Studies abroad have shown that patients with MDS/MPN-SF3B1-T and bone marrow RS <15% have a significantly poorer prognosis
Molecular abnormalities (such as ASXL1, SF3B1, and JAK2 V617F mutations) are not independent prognostic factors for survival in MDS/MPN-RS-T patients. However, age ≥70 years (P=0.006), hemoglobin (Hb) ≤10 g/dL (P=0.03), and abnormal karyotype (P=0.008) are associated with shorter overall survival.
However, previous researchers have believed that SF3B1 mutations are causally associated with MDS and MDS/MPN with increased RS. Therefore, these contradictory results further emphasize the importance of further investigating the role of SF3B1 mutations and other gene mutations in the pathogenesis of MDS/MPN-SF3B1-T.

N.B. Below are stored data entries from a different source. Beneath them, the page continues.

(* ===== verification/Clock.v ===== *)
(** The parts of Go's [time] package the spending rules use: instants are [Z]
    nanoseconds since the Unix epoch, a location is the zone lookup its IANA
    entry gives, dates are proleptic Gregorian, and [time.Date] resolves a wall
    clock reading as the package documents.  The zone data itself is not part of
    the repository: [LoadLocation] is a parameter of the rules. *)
From stdpp Require Import pretty.
From S2P Require Import Prelude.
Open Scope Z_scope.

Definition nanosecond : Z := 1.
Definition second : Z := 1000000000.
Definition minute : Z := 60 * second.
Definition hour : Z := 60 * minute.

(** At a UTC second: the zone's offset in force, since when and until when. *)
Record Location := mkLocation {
  lookup_zone : Z -> Z * Z * Z;
}.

Definition UTC : Location := mkLocation (fun t => (0, t, t + 1)).

Definition zone_offset (loc : Location) (unix : Z) : Z := (lookup_zone loc unix).1.1.

(** ** Dates *)

(** Days from 1 January 1970 to a date; [d] may run outside its month. *)
Definition days_from_civil (y m d : Z) : Z :=
  let y := if m <=? 2 then y - 1 else y in
  let era := y / 400 in
  let yoe := y mod 400 in
  let doy := (153 * (if 2 <? m then m - 3 else m + 9) + 2) / 5 + d - 1 in
  era * 146097 + (yoe * 365 + yoe / 4 - yoe / 100 + doy) - 719468.

(** The date within its 400-year era, the year counted from the era's start. *)
Definition civil_of_doe (doe : Z) : Z * Z * Z :=
  let yoe := (doe - doe / 1460 + doe / 36524 - doe / 146096) / 365 in
  let doy := doe - (365 * yoe + yoe / 4 - yoe / 100) in
  let mp := (5 * doy + 2) / 153 in
  let d := doy - (153 * mp + 2) / 5 + 1 in
  let m := if mp <? 10 then mp + 3 else mp - 9 in
  (yoe + (if m <=? 2 then 1 else 0), m, d).

Definition civil_from_days (z : Z) : Z * Z * Z :=
  let z := z + 719468 in
  let '(y, m, d) := civil_of_doe (z mod 146097) in
  (y + z / 146097 * 400, m, d).

(** Sunday is 0. *)
Definition weekday_of_days (z : Z) : Z := (z + 4) mod 7.

(** ** A time in a location *)

(** Wall-clock seconds of instant [t] in [loc]. *)
Definition wall_seconds (loc : Location) (t : Z) : Z :=
  let unix := t / second in unix + zone_offset loc unix.

Definition wall_days (loc : Location) (t : Z) : Z := wall_seconds loc t / 86400.

Definition Year (loc : Location) (t : Z) : Z := (civil_from_days (wall_days loc t)).1.1.
Definition Month (loc : Location) (t : Z) : Z := (civil_from_days (wall_days loc t)).1.2.
Definition Day (loc : Location) (t : Z) : Z := (civil_from_days (wall_days loc t)).2.
Definition Weekday (loc : Location) (t : Z) : Z := weekday_of_days (wall_days loc t).
Definition Hour (loc : Location) (t : Z) : Z := wall_seconds loc t mod 86400 / 3600.
Definition Minute (loc : Location) (t : Z) : Z := wall_seconds loc t mod 3600 / 60.
Definition Second (loc : Location) (t : Z) : Z := wall_seconds loc t mod 60.
Definition Nanosecond (t : Z) : Z := t mod second.

(** [time.Date(y, m, d, 0, 0, 0, 0, loc)]. *)
Definition Date (loc : Location) (y m d : Z) : Z :=
  let unix := days_from_civil y m d * 86400 in
  let '(offset, start, stop) := lookup_zone loc unix in
  let unix' :=
    if offset =? 0 then unix
    else
      let utc := unix - offset in
      if (utc <? start) || (stop <=? utc) then unix - zone_offset loc utc else utc in
  unix' * second.

(** [time.Date(y, m, d, ...)] with [tod] nanoseconds of the day: a month outside 1 to 12
    carries into the year, a day outside its month into the months. *)
Definition DateTime (loc : Location) (y m d tod : Z) : Z :=
  let y := y + (m - 1) / 12 in
  let m := (m - 1) mod 12 + 1 in
  let unix := days_from_civil y m d * 86400 + tod / second in
  let '(offset, start, stop) := lookup_zone loc unix in
  let unix' :=
    if offset =? 0 then unix
    else
      let utc := unix - offset in
      if (utc <? start) || (stop <=? utc) then unix - zone_offset loc utc else utc in
  unix' * second + tod mod second.

(** [t.AddDate(years, months, days)]: the date's fields, each added to, and the same time
    of the day; what does not fit carries over, as [time.Date] carries it. *)
Definition AddDate (loc : Location) (t years months days : Z) : Z :=
  DateTime loc (Year loc t + years) (Month loc t + months) (Day loc t + days)
    (wall_seconds loc t mod 86400 * second + Nanosecond t).

(** ** RFC 3339 *)

Definition two_digits (n : Z) : string := (if n <? 10 then "0" else "") +:+ pretty n.
Definition four_digits (n : Z) : string :=
  (if n <? 10 then "000" else if n <? 100 then "00" else if n <? 1000 then "0" else "") +:+ pretty n.

(** [t.UTC().Format(time.RFC3339)], in a year from 0 to 9999. *)
Definition RFC3339 (t : Z) : string :=
  four_digits (Year UTC t) +:+ "-" +:+ two_digits (Month UTC t) +:+ "-" +:+ two_digits (Day UTC t) +:+ "T" +:+
  two_digits (Hour UTC t) +:+ ":" +:+ two_digits (Minute UTC t) +:+ ":" +:+ two_digits (Second UTC t) +:+ "Z".

(** ** Facts *)

Lemma days_from_civil_day y m d : days_from_civil y m d = days_from_civil y m 1 + (d - 1).
Proof. unfold days_from_civil. lia. Qed.

(** Whether a day of an era reads back as itself, as a date of that era. *)
Definition doe_ok (doe : Z) : bool :=
  let '(y, m, d) := civil_of_doe doe in
  (days_from_civil y m d + 719468 =? doe) && (1 <=? d) && (d <=? 31) && (1 <=? m) && (m <=? 12)
  && (0 <=? y) && (y <=? 400).

Fixpoint all_below (p : Z -> bool) (n : nat) (z : Z) : bool :=
  match n with
  | O => true
  | S n => p z && all_below p n (z + 1)
  end.

Lemma all_below_spec p n z x : all_below p n z = true -> z <= x < z + Z.of_nat n -> p x = true.
Proof.
  revert z. induction n as [|n IH]; cbn [all_below]; intros z H Hx; [lia|].
  apply andb_prop in H as [Hz Hn]. destruct (decide (x = z)) as [->|]; [done|].
  apply (IH (z + 1) Hn). lia.
Qed.

Lemma doe_all_ok : all_below doe_ok (Z.to_nat 146097) 0 = true.
Proof. vm_compute. reflexivity. Qed.

Lemma civil_of_doe_spec doe y m d :
  0 <= doe < 146097 -> civil_of_doe doe = (y, m, d) ->
  days_from_civil y m d + 719468 = doe /\ 1 <= d <= 31 /\ 1 <= m <= 12.
Proof.
  intros H E. pose proof (all_below_spec doe_ok _ 0 doe doe_all_ok ltac:(lia)) as K.
  unfold doe_ok in K. rewrite E in K. lia.
Qed.

Lemma days_from_civil_era y m d k : days_from_civil (y + k * 400) m d = days_from_civil y m d + k * 146097.
Proof.
  unfold days_from_civil. destruct (m <=? 2).
  - replace (y + k * 400 - 1) with (y - 1 + k * 400) by lia.
    rewrite Z.div_add, Z.mod_add by lia. lia.
  - rewrite Z.div_add, Z.mod_add by lia. lia.
Qed.

(** Every day has one date, in range, and that date is the day. *)
Lemma civil_from_days_spec z y m d :
  civil_from_days z = (y, m, d) -> days_from_civil y m d = z /\ 1 <= d <= 31 /\ 1 <= m <= 12.
Proof.
  unfold civil_from_days. pose proof (Z.mod_pos_bound (z + 719468) 146097 ltac:(lia)) as B.
  destruct (civil_of_doe _) as [[y' m'] d'] eqn:E. intros [= <- <- <-].
  destruct (civil_of_doe_spec _ _ _ _ B E) as (D & Hd & Hm). split; [|done].
  rewrite days_from_civil_era.
  pose proof (Z.div_mod (z + 719468) 146097 ltac:(lia)). lia.
Qed.

Lemma pred_era y :
  y mod 400 = 0 /\ (y - 1) / 400 = y / 400 - 1 /\ (y - 1) mod 400 = 399 \/
  0 < y mod 400 < 400 /\ (y - 1) / 400 = y / 400 /\ (y - 1) mod 400 = y mod 400 - 1.
Proof.
  pose proof (Z.div_mod y 400 ltac:(lia)). pose proof (Z.mod_pos_bound y 400 ltac:(lia)).
  destruct (Z.eq_dec (y mod 400) 0) as [E|E]; [left|right]; split_and!; try lia.
  - symmetry. apply (Z.div_unique _ _ _ 399); lia.
  - symmetry. apply (Z.mod_unique _ _ (y / 400 - 1)); lia.
  - symmetry. apply (Z.div_unique _ _ _ (y mod 400 - 1)); lia.
  - symmetry. apply (Z.mod_unique _ _ (y / 400)); lia.
Qed.

(** The divisions between constants, computed. *)
Ltac div_consts :=
  repeat match goal with
  | |- context [Z.div ?a ?b] =>
      let v := eval vm_compute in (Z.div a b) in
      match v with Z0 => idtac | Zpos _ => idtac | Zneg _ => idtac end; change (Z.div a b) with v
  end.

(** From the first of a month to the first of the next. *)
Lemma month_length y m :
  1 <= m <= 12 ->
  28 <= days_from_civil (y + m / 12) (m mod 12 + 1) 1 - days_from_civil y m 1 <= 31.
Proof.
  intros H. assert (m = 12 \/ m = 2 \/ m = 1 \/ 3 <= m <= 11) as [->|[->|[->|Hm]]] by lia.
  - change (12 / 12) with 1. change (12 mod 12 + 1) with 1. unfold days_from_civil. cbn -[Z.div Z.modulo Z.add Z.mul Z.sub].
    replace (y + 1 - 1) with y by lia. div_consts. lia.
  - change (2 / 12) with 0. change (2 mod 12 + 1) with 3. rewrite Z.add_0_r. unfold days_from_civil.
    cbn -[Z.div Z.modulo Z.add Z.mul Z.sub].
    destruct (pred_era y) as [(E1 & E2 & E3)|(E1 & E2 & E3)]; rewrite E2, E3, ?E1; div_consts; [lia|].
    revert E1. generalize (y mod 400) (y / 400). intros r e E1.
    assert ((r - 1) / 4 <= r / 4 <= (r - 1) / 4 + 1) by (Z.to_euclidean_division_equations; lia).
    assert (r / 100 = (r - 1) / 100 \/ r / 100 = (r - 1) / 100 + 1 /\ r / 4 = (r - 1) / 4 + 1)
      by (Z.to_euclidean_division_equations; lia). lia.
  - change (1 / 12) with 0. change (1 mod 12 + 1) with 2. rewrite Z.add_0_r. unfold days_from_civil.
    cbn -[Z.div Z.modulo Z.add Z.mul Z.sub]. div_consts. lia.
  - rewrite (Z.div_small m 12), (Z.mod_small m 12), Z.add_0_r by lia. unfold days_from_civil.
    rewrite (proj2 (Z.leb_gt (m + 1) 2)), (proj2 (Z.leb_gt m 2)), (proj2 (Z.ltb_lt 2 m)), (proj2 (Z.ltb_lt 2 (m + 1))) by lia.
    assert (m = 3 \/ m = 4 \/ m = 5 \/ m = 6 \/ m = 7 \/ m = 8 \/ m = 9 \/ m = 10 \/ m = 11) as C by lia.
    destruct C as [->|[->|[->|[->|[->|[->|[->|[->| ->]]]]]]]]; div_consts; generalize (y mod 400) (y / 400); intros r e; lia.
Qed.

(** The fields [AddDate] starts from are the instant itself. *)
Lemma UTC_fields t :
  days_from_civil (Year UTC t) (Month UTC t) (Day UTC t) * 86400 + wall_seconds UTC t mod 86400 = t / second /\
  1 <= Month UTC t <= 12.
Proof.
  unfold Year, Month, Day. destruct (civil_from_days (wall_days UTC t)) as [[y m] d] eqn:E.
  destruct (civil_from_days_spec _ _ _ _ E) as (D & _ & Hm). cbn [fst snd]. rewrite D. split; [|done].
  unfold wall_days, wall_seconds, zone_offset; cbn. rewrite Z.add_0_r.
  pose proof (Z.div_mod (t / second) 86400 ltac:(lia)). lia.
Qed.

Lemma AddDate_UTC t y m d :
  AddDate UTC t y m d =
  t + (days_from_civil (Year UTC t + y + (Month UTC t + m - 1) / 12) ((Month UTC t + m - 1) mod 12 + 1) (Day UTC t + d)
       - days_from_civil (Year UTC t) (Month UTC t) (Day UTC t)) * 86400 * second.
Proof.
  destruct (UTC_fields t) as [F _]. unfold AddDate, DateTime. cbn [lookup_zone UTC]. cbn [Z.eqb].
  unfold Nanosecond in *. set (tod := wall_seconds UTC t mod 86400) in *. clearbody tod.
  assert ((tod * second + t mod second) / second = tod /\ (tod * second + t mod second) mod second = t mod second) as [-> ->]
    by (pose proof (Z.mod_pos_bound t second ltac:(done)); rewrite Z.div_add_l, Z.div_small by (done || lia);
        rewrite (Z.add_comm (tod * second)), Z.mod_add, Z.mod_mod by done; lia).
  pose proof (Z.div_mod t second ltac:(done)) as E. rewrite <- F in E. revert E. generalize (t mod second). unfold second. lia.
Qed.

(** The days after, the time of the day the same. *)
Lemma AddDate_days t d : AddDate UTC t 0 0 d = t + d * (24 * hour).
Proof.
  destruct (UTC_fields t) as [_ Hm]. rewrite AddDate_UTC.
  rewrite Z.div_small, Z.mod_small by lia. replace (Month UTC t + 0 - 1 + 1) with (Month UTC t) by lia.
  rewrite !Z.add_0_r. rewrite (days_from_civil_day _ _ (_ + d)), (days_from_civil_day _ _ (Day UTC t)).
  unfold hour, minute, second. lia.
Qed.

(** A month later is the month's own length later, whatever month follows it. *)
Lemma AddDate_month t :
  exists n, 28 <= n <= 31 /\ AddDate UTC t 0 1 0 = t + n * (24 * hour).
Proof.
  destruct (UTC_fields t) as [_ Hm]. rewrite AddDate_UTC.
  replace (Month UTC t + 1 - 1) with (Month UTC t) by lia. rewrite !Z.add_0_r.
  rewrite (days_from_civil_day _ _ (Day UTC t)), (days_from_civil_day (Year UTC t) _ (Day UTC t)).
  pose proof (month_length (Year UTC t) (Month UTC t) Hm) as L.
  eexists; split; [exact L|]. unfold hour, minute, second. lia.
Qed.
(* ===== verification/Rules.v ===== *)
(** Spending rules per agent, judged inside the movement's transaction
    ([internal/economy/agent_rules.go]), with their boosts
    ([agent_rule_boosts.go]), the unusual-spend watch and the pauses
    ([agent_alerts.go]) and the credential a pause revokes ([agent_kya.go]).

    A request above the approval amount is refused with [ErrApprovalRequired];
    [refusedMovement] files the approval on the state the rollback left. *)
From S2P Require Import Prelude Money Tables Postings Clock.
From stdpp Require Import pretty.
Open Scope Z_scope.
Open Scope i64_scope.

Implicit Types (s : Store).

(** ** The limits as the rules hold them *)

(** A limit that may be absent: absent is no limit. *)
Definition limitOf (v : option Z) : Z := default 0 v.

Definition AgentLicences : list string := ["commercial"; "enterprise"]%string.

(** [slices.Contains]. *)
Definition Contains (l : list string) (x : string) : bool := bool_decide (x ∈ l).

Definition limit_list (o : option (list string)) : list string := default [] o.

Definition limit_map (o : option (gmap string Z)) : gmap string Z := default ∅ o.

Definition no_rules : AgentRules :=
  mkRules 0 None 0 None 0 0 [] [] None "" "" "" false None None None None None None None None.

(** [strconv.FormatFloat(float64(ulxc)/1e6, 'f', -1, 64)]: up to 10^15 µLXC the
    shortest decimal that reads back as the quotient is the exact one. *)
Definition six_digits (n : Z) : list Ascii.ascii :=
  let d := String.list_ascii_of_string (pretty n) in
  replicate (6 - length d) "0"%char ++ d.

Fixpoint drop_zeros (l : list Ascii.ascii) : list Ascii.ascii :=
  match l with
  | a :: l' => if bool_decide (a = "0"%char) then drop_zeros l' else l
  | [] => []
  end.

Definition lxcString (ulxc : Z) : string :=
  let a := Z.abs ulxc in
  let frac := rev (drop_zeros (rev (six_digits (a mod 1000000)))) in
  (if ulxc <? 0 then "-" else "") +:+ pretty (a / 1000000) +:+
  match frac with [] => "" | _ => "." +:+ String.string_of_list_ascii frac end.

Example lxcString_examples :
  lxcString 1500000 = "1.5"%string /\ lxcString 20 = "0.00002"%string /\ lxcString 0 = "0"%string
  /\ lxcString (-3000000) = "-3"%string.
Proof. by vm_compute. Qed.

Definition digit (a : Ascii.ascii) : Z := Z.of_nat (Ascii.nat_of_ascii a) - 48.

(** The minutes field of the layout: two digits, at most 59, nothing after. *)
Definition clock_minute (h : Z) (l : list Ascii.ascii) : option Z :=
  match l with
  | [a; b] =>
      if is_digit a && is_digit b && (10 * digit a + digit b <? 60)
      then Some (h * 60 + (10 * digit a + digit b)) else None
  | _ => None
  end.

(** [time.Parse("15:04", hhmm)]: one or two digits of hour below 24, a colon,
    two digits of minute below 60. *)
Definition clockMinutes (hhmm : string) : option Z :=
  match String.list_ascii_of_string hhmm with
  | a :: c :: l =>
      if negb (is_digit a) then None
      else if bool_decide (c = ":"%char) then clock_minute (digit a) l
      else match l with
           | c' :: l' =>
               if is_digit c && bool_decide (c' = ":"%char) && (10 * digit a + digit c <? 24)
               then clock_minute (10 * digit a + digit c) l' else None
           | [] => None
           end
  | _ => None
  end.

Example clockMinutes_examples :
  clockMinutes "09:30" = Some 570 /\ clockMinutes "9:30" = Some 570 /\ clockMinutes "23:59" = Some 1439 /\
  clockMinutes "24:00" = None /\ clockMinutes "09:60" = None /\ clockMinutes "09:3" = None.
Proof. by vm_compute. Qed.

(** ** Boosts *)

Inductive BoostableRule : Type :=
| BoostMaxPerRequest | BoostHourly | BoostDaily | BoostWeekly | BoostMonthly | BoostApproval | BoostRequests.

Definition boostableRules (name : string) : option BoostableRule :=
  if bool_decide (name = "max_per_request_ulxc"%string) then Some BoostMaxPerRequest
  else if bool_decide (name = "hourly_limit_ulxc"%string) then Some BoostHourly
  else if bool_decide (name = "daily_limit_ulxc"%string) then Some BoostDaily
  else if bool_decide (name = "weekly_limit_ulxc"%string) then Some BoostWeekly
  else if bool_decide (name = "monthly_limit_ulxc"%string) then Some BoostMonthly
  else if bool_decide (name = "approval_above_ulxc"%string) then Some BoostApproval
  else if bool_decide (name = "requests_per_minute"%string) then Some BoostRequests
  else None.

(** Where the rules keep the limit; [None] is a nil pointer. *)
Definition boost_field (b : BoostableRule) (r : AgentRules) : option Z :=
  match b with
  | BoostMaxPerRequest => Some (MaxPerRequestULXC r)
  | BoostHourly => HourlyLimitULXC r
  | BoostDaily => Some (DailyLimitULXC r)
  | BoostWeekly => WeeklyLimitULXC r
  | BoostMonthly => Some (MonthlyLimitULXC r)
  | BoostApproval => Some (ApprovalAboveULXC r)
  | BoostRequests => RequestsPerMinute r
  end.

(** The rules with their seven boostable limits replaced. *)
Definition with_limits (r : AgentRules) (max : Z) (hourly : option Z) (daily : Z) (weekly : option Z)
    (monthly approval : Z) (rpm : option Z) : AgentRules :=
  mkRules max hourly daily weekly monthly approval (AllowedModels r) (AllowedProviders r)
    (AllowedListings r) (ActiveFrom r) (ActiveUntil r) (Timezone r) (PauseOnUnusualSpend r)
    (ModelDailyLimitsULXC r) rpm (AllowedPayees r) (BlockedPayees r) (PayeeDailyLimitsULXC r)
    (MaxCommitmentULXC r) (AllowedLicences r) (MaySubscribe r).

Definition set_boost_field (b : BoostableRule) (v : Z) (r : AgentRules) : AgentRules :=
  let mx := MaxPerRequestULXC r in let h := HourlyLimitULXC r in let d := DailyLimitULXC r in
  let w := WeeklyLimitULXC r in let m := MonthlyLimitULXC r in let a := ApprovalAboveULXC r in
  let q := RequestsPerMinute r in
  match b with
  | BoostMaxPerRequest => with_limits r v h d w m a q
  | BoostHourly => with_limits r mx (Some v) d w m a q
  | BoostDaily => with_limits r mx h v w m a q
  | BoostWeekly => with_limits r mx h d (Some v) m a q
  | BoostMonthly => with_limits r mx h d w v a q
  | BoostApproval => with_limits r mx h d w m v q
  | BoostRequests => with_limits r mx h d w m a (Some v)
  end.

Definition apply_boost (r : AgentRules) (b : AgentRuleBoost) : AgentRules :=
  match boostableRules (bo_rule b) with
  | None => r
  | Some f =>
      match boost_field f r with
      | Some v => if (v =? bo_raised_from b) && (v <? bo_value b) then set_boost_field f (bo_value b) r else r
      | None => r
      end
  end.

(** A boost raises its limit while the rules still set it where it was. *)
Definition applyBoosts (r : AgentRules) (boosts : list AgentRuleBoost) : AgentRules :=
  foldl apply_boost r boosts.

This patient exhibits pathological hematopoiesis in the granulocytic, erythroid, and megakaryocytic series of bone marrow cells, with 10% of ringed sideroblasts. The karyotype is normal, and there are gene mutations of SF3B1 40.5%, ASXL19.8%, JAE2 R683G 17.5%, and CBL16.2%. Platelet count is also significantly increased, and it has characteristics of both MDS and MPN, consistent with the diagnosis of MDS/MPN-SF3B1-T.
In summary, the WHO revised the classification of MPN, MDS/MPN in 2016, formally establishing MDS/MPN-RS-T as an independent new subtype, highlighting the characteristics of the MDS/MPN overlap syndrome. In 2022, the WHO classification introduced MDS/MPN-SF3B1-T, expanding its diagnostic criteria. MDS/MPN-SF3B1-T is clinically rare, with non-specific clinical manifestations. Bone marrow pathological examination, iron staining, and genetic testing are crucial for disease diagnosis, while the role of genetic mutations in the occurrence and development of the disease still needs further study. Clinicians need to enhance their understanding to reduce missed and misdiagnoses.